Poxa lembro de quando da exibição na TV Cultura , que aliás foi quando conheci o filme . Obrigado pela postagem , que já serve de referência e me chamou melhor atenção ao filme , e claro auxilia para melhor me familiarizar com os dubladores .

Valdemir disse...

Seu site é excelente! Sempre estou dando uma olhada. Este filme Último Por do Sol é ótimo. A dublagem da AIC é fantástica. Aquela voz calma do João Ramalho no Kirk é antológica. É muito melhor que a voz original do Kirk.
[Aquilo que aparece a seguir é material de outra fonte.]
Lemma filter_split {A} (p q r : A -> bool) l :
  (forall x, x ∈ l -> r x = p x || q x) -> (forall x, x ∈ l -> p x && q x = false) ->
  List.filter r l ≡ₚ List.filter p l ++ List.filter q l.
Proof.
  induction l as [|x l IH]; intros Hr Hpq; simpl; [done|].
  rw Hr; [|constructor]. pose proof (Hpq x ltac:(constructor)) as Hx.
  assert (List.filter r l ≡ₚ List.filter p l ++ List.filter q l) as IH'.
  { apply IH; intros y Hy; [apply Hr | apply Hpq]; by constructor. }
  destruct (p x), (q x); simpl in *; try done.
  - by constructor.
  - rw IH'. apply Permutation_middle.
Qed.

(** The groups of a key partition the elements that have one. *)
Lemma filter_groups {A K} (key : A -> option K) `{EqDecision K} (ks : list K) l :
  NoDup ks -> (forall x k, x ∈ l -> key x = Some k -> k ∈ ks) ->
  concat (map (fun k => List.filter (fun x => bool_decide (key x = Some k)) l) ks)
  ≡ₚ List.filter (fun x => bool_decide (is_Some (key x))) l.
Proof.
  intros Hnd Hks.
  assert (concat (map (fun k => List.filter (fun x => bool_decide (key x = Some k)) l) ks)
    ≡ₚ List.filter (fun x => match key x with Some k => bool_decide (k ∈ ks) | None => false end) l) as ->.
  { clear Hks. induction ks as [|k ks IH]; cbn [map concat].
    - induction l as [|x l IHl]; cbn [List.filter]; [done|].
      destruct (key x); [|done]. case_bool_decide as Hx; [by apply not_elem_of_nil in Hx | done].
    - apply NoDup_cons in Hnd as [Hk Hnd]. rewrite (IH Hnd). symmetry. apply filter_split.
      + intros x _. destruct (key x) as [k'|]; [|done].
        rewrite -bool_decide_or. apply bool_decide_ext. rewrite elem_of_cons. naive_solver.
      + intros x _. destruct (key x) as [k'|]; [|done]. rewrite -bool_decide_and. apply bool_decide_eq_false_2.
        intros [[= ->] ?]. done. }
  erewrite filter_ext_in_b; [reflexivity|]. intros x Hx. simpl.
  destruct (key x) as [k|] eqn:E; [|done]. rewrite !bool_decide_eq_true_2; [done | by eexists | by eapply Hks].
Qed.

#[export] Hint Rewrite @jmap_get_set_eq : docket.
#[export] Hint Resolve cmp_string_comparator : docket.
Ainda bem que foi a mesma usada em Spartacus. A voz do João também encaixa otimamente no Randolph Scott. Vou fazer um post em breve sobre o UniversoAICSP no meu blog: RevistaCineTV.blogspot.com.br. Nunca haverá outra como a lendária AIC São Paulo. Vou, daqui a alguns dias, postar um filme para download no meu blog, chamado o Mordomo e a Dama de 1958, com Keneth More. Ele foi dublado por Dráusio de Oliveira (nosso eterno Jack Lemmon, Rock Hudson e Richard Burton), mas não encontrei o filme dublado pela AIC na Internet. Vou ter que colocar legendado.

Valdemir disse...

João Paulo Ramalho tinha um voz excelente. Também caia muito bem com o Randolph Scott. É a melhor voz para o Kirk (também em Spartacus).